The response should hold each line from the entries below where "added" is found.

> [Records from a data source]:
::::::::::

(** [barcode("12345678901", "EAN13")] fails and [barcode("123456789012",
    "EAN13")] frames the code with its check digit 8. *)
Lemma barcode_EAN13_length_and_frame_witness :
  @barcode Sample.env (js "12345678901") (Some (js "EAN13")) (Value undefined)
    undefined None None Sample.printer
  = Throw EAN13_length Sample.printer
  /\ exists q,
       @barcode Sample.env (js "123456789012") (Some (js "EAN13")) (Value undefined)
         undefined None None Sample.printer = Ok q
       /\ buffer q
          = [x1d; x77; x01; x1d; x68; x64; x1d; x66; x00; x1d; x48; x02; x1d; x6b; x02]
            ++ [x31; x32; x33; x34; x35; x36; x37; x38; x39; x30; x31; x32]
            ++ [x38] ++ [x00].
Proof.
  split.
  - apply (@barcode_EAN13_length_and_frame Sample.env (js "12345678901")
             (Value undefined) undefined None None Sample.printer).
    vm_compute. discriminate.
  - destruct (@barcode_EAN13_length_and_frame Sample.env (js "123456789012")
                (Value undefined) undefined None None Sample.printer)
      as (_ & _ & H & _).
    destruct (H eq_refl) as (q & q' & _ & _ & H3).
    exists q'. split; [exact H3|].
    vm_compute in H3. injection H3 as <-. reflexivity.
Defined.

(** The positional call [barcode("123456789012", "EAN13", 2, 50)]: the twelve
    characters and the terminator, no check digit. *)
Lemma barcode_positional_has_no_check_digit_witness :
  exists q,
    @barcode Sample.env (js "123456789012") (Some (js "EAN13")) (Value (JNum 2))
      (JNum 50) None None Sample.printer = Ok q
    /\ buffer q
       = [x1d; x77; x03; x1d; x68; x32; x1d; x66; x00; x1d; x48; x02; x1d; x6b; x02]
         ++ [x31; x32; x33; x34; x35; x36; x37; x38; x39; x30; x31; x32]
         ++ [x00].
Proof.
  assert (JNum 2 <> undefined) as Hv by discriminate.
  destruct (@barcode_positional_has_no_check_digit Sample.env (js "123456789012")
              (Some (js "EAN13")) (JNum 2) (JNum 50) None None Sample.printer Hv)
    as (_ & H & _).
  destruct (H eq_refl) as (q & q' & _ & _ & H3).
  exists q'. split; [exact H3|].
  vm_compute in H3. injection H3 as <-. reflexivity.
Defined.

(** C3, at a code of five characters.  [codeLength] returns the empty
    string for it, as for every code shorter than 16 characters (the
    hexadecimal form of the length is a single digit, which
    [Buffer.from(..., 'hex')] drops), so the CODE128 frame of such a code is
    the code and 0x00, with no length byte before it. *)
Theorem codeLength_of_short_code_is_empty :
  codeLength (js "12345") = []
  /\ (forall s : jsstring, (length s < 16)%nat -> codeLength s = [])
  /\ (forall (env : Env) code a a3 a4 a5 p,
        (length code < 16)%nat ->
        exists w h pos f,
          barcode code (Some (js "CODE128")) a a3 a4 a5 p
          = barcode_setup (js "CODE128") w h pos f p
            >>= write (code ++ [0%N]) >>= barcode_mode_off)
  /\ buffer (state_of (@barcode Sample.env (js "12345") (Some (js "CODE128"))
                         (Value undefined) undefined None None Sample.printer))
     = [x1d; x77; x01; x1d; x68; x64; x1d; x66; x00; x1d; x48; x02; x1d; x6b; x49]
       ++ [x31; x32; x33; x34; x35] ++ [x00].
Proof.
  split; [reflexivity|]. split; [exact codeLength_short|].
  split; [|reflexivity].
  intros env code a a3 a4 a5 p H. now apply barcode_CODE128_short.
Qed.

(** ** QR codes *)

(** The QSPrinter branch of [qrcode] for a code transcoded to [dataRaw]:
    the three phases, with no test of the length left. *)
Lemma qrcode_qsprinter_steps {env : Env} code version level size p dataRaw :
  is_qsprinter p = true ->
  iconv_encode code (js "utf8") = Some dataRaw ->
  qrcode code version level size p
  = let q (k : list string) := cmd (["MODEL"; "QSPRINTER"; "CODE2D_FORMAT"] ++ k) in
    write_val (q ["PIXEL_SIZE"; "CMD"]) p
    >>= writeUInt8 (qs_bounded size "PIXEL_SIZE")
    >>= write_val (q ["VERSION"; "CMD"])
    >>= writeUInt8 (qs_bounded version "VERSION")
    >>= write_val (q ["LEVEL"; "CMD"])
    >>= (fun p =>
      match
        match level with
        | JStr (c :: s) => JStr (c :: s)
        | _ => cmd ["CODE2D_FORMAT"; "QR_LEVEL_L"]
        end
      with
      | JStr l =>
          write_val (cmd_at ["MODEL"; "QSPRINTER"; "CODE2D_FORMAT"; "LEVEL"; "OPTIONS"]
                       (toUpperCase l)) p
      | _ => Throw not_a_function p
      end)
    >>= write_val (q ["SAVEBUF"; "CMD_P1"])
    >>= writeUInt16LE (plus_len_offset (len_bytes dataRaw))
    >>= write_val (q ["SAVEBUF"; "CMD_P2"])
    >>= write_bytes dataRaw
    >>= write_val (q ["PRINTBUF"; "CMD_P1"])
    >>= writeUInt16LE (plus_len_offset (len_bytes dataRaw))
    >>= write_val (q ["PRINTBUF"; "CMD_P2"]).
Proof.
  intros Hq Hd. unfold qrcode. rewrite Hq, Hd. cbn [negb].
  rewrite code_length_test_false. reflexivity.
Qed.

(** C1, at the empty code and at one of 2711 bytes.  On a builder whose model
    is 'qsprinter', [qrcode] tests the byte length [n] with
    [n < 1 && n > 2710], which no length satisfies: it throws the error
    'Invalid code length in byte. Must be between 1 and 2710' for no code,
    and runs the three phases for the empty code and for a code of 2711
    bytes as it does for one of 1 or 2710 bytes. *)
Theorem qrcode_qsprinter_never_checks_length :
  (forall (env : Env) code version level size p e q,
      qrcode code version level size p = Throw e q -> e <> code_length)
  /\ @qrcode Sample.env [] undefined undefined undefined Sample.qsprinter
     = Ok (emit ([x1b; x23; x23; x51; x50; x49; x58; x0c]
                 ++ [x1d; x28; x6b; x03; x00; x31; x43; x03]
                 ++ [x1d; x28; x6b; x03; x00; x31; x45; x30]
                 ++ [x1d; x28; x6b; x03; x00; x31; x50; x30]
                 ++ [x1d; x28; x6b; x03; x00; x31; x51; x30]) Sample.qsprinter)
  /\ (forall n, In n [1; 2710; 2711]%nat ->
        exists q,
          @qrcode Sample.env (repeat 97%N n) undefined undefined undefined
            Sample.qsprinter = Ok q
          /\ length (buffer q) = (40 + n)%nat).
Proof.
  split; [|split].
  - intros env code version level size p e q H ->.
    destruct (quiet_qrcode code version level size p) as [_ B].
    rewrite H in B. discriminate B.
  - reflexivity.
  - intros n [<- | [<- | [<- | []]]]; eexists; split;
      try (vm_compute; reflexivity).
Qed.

::::::::::

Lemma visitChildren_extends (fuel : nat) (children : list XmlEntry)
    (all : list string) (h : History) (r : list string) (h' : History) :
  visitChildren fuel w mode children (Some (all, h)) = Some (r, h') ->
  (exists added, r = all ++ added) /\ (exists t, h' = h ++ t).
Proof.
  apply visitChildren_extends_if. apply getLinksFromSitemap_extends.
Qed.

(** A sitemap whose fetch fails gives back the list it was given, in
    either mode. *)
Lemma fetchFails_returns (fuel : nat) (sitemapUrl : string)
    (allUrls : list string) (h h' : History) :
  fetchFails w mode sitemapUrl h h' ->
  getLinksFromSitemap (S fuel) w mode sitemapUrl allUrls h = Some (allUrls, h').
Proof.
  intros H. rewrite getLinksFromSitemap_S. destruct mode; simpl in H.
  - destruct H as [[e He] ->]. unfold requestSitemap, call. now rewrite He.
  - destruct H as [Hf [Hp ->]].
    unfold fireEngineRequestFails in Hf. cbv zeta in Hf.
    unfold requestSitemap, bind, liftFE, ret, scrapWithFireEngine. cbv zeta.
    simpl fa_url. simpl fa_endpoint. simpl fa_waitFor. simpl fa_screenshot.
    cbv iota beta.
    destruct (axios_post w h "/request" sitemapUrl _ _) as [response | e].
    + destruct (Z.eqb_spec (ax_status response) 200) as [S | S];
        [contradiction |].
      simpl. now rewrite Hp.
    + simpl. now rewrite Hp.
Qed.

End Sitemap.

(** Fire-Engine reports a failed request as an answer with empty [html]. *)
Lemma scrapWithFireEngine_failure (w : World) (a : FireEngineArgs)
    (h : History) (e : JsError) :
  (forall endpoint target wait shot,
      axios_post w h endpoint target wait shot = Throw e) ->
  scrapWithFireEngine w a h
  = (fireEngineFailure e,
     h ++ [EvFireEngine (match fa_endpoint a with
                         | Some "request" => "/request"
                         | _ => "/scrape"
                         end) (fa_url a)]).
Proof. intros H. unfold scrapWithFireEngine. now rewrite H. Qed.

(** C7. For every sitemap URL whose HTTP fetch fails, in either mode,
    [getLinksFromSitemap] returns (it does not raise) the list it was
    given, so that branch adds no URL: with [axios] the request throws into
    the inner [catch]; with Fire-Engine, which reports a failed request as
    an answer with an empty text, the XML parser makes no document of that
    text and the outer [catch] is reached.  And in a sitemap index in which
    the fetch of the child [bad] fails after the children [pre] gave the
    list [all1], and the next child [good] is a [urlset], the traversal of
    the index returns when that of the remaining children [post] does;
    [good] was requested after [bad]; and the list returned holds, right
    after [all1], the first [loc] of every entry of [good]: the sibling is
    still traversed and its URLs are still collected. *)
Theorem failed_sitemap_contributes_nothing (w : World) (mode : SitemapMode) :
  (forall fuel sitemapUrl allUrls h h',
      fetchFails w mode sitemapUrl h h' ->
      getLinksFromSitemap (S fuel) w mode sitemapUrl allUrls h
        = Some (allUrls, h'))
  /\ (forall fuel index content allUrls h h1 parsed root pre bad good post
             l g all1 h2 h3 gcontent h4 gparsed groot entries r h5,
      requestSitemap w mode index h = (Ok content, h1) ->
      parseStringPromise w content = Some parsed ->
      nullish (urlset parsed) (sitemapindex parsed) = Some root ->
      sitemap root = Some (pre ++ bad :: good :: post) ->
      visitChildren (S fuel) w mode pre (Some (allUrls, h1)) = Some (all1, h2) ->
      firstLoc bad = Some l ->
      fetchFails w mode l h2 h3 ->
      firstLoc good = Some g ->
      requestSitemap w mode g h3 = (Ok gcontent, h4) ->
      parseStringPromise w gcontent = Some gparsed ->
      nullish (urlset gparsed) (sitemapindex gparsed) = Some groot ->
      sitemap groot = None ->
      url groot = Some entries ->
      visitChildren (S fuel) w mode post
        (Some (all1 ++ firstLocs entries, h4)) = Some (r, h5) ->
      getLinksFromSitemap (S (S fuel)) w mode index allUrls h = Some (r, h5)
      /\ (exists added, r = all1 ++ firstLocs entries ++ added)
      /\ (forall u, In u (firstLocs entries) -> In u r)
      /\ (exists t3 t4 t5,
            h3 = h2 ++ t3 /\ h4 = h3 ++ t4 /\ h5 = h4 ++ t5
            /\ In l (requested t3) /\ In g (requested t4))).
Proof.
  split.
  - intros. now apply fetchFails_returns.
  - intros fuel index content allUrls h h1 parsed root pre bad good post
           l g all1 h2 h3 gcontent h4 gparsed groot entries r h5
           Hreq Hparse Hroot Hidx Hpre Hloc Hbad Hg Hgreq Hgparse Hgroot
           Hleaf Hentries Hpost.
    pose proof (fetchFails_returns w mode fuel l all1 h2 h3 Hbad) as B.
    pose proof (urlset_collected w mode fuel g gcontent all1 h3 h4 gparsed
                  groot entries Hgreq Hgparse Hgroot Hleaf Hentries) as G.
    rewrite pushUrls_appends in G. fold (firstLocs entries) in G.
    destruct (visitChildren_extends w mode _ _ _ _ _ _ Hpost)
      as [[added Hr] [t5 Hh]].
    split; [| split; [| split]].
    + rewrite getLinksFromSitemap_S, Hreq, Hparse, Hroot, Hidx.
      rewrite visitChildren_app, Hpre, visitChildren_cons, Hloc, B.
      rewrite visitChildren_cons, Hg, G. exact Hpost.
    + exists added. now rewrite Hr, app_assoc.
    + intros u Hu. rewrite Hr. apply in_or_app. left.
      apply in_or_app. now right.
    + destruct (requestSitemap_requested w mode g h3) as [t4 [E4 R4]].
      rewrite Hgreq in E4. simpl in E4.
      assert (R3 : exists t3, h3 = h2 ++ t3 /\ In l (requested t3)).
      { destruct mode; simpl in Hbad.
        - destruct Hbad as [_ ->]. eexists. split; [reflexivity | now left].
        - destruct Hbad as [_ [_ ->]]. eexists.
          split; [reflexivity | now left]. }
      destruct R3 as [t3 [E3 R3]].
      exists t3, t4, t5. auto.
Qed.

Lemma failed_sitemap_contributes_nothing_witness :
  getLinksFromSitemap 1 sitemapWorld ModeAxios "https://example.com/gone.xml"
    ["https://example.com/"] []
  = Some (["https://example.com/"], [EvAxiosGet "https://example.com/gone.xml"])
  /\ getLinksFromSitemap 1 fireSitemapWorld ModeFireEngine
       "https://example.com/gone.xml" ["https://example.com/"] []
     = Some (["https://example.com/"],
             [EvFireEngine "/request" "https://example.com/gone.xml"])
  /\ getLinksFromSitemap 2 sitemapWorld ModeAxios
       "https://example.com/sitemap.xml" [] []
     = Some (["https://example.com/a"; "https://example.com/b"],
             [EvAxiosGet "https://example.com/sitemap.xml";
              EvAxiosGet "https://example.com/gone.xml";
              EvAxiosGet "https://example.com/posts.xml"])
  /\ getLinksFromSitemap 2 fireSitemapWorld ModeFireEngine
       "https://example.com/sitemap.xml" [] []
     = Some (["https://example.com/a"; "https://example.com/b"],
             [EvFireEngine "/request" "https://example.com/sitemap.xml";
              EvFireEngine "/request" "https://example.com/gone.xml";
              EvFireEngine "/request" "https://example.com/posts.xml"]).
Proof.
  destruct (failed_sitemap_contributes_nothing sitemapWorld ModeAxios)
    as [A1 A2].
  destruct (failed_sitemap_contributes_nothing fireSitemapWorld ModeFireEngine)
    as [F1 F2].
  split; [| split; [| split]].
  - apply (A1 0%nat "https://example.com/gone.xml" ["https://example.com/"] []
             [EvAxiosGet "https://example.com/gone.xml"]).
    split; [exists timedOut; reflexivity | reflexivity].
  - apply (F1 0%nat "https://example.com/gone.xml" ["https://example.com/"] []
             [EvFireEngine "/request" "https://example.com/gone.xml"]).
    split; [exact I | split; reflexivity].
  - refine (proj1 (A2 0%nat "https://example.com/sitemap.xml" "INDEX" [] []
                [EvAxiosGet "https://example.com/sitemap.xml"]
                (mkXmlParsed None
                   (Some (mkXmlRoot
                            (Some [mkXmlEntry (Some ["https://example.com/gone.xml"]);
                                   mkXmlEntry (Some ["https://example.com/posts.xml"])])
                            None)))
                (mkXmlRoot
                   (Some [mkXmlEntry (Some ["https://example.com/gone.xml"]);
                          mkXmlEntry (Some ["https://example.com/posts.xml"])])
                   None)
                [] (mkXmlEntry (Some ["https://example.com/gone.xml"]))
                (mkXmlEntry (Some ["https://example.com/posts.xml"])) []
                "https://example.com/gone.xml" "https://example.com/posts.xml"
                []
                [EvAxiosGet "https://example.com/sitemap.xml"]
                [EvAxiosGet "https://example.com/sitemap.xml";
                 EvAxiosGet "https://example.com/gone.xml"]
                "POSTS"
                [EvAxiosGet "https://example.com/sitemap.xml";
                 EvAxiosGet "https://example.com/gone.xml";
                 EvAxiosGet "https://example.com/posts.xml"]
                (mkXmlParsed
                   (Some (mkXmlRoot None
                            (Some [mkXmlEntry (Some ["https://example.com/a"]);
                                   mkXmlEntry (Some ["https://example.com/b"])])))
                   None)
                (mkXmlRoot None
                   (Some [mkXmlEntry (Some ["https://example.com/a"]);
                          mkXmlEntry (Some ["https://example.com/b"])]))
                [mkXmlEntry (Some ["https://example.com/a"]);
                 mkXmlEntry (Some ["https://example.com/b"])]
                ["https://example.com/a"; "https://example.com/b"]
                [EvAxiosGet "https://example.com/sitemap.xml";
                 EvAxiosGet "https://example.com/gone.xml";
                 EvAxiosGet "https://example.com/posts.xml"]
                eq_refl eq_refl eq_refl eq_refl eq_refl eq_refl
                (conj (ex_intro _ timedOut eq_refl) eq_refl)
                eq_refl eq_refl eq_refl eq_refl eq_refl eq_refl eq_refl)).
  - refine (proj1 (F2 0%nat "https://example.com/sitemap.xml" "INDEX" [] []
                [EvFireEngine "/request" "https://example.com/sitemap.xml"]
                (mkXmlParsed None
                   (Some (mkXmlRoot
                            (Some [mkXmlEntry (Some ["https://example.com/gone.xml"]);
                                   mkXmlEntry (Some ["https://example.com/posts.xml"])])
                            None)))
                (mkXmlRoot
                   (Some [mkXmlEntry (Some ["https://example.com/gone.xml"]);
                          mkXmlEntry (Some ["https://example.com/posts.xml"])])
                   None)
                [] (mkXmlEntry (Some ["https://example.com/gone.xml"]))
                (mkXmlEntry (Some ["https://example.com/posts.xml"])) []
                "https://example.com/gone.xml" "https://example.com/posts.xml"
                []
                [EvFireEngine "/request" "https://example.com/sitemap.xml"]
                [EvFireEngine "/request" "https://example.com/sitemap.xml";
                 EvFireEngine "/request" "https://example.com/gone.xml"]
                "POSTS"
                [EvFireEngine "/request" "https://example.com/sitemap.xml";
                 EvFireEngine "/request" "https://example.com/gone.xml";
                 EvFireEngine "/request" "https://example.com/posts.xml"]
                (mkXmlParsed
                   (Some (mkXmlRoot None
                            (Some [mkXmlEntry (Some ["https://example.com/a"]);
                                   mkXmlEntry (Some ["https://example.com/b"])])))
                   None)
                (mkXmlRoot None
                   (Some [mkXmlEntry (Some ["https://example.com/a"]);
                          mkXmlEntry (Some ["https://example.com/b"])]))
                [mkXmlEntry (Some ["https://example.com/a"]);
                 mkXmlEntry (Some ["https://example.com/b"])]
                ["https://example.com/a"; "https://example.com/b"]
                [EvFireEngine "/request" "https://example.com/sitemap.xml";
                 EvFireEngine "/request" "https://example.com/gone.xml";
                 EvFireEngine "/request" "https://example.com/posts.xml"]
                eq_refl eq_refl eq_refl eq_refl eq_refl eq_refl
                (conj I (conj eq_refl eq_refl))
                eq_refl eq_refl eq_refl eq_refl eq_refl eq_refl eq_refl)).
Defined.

::::::::::

> [SOLUTION TO THIS EXERCISE]:
  (exists added, r = all ++ added) /\ (exists t, h' = h ++ t).
      /\ (exists added, r = all1 ++ firstLocs entries ++ added)
      as [[added Hr] [t5 Hh]].
    + exists added. now rewrite Hr, app_assoc.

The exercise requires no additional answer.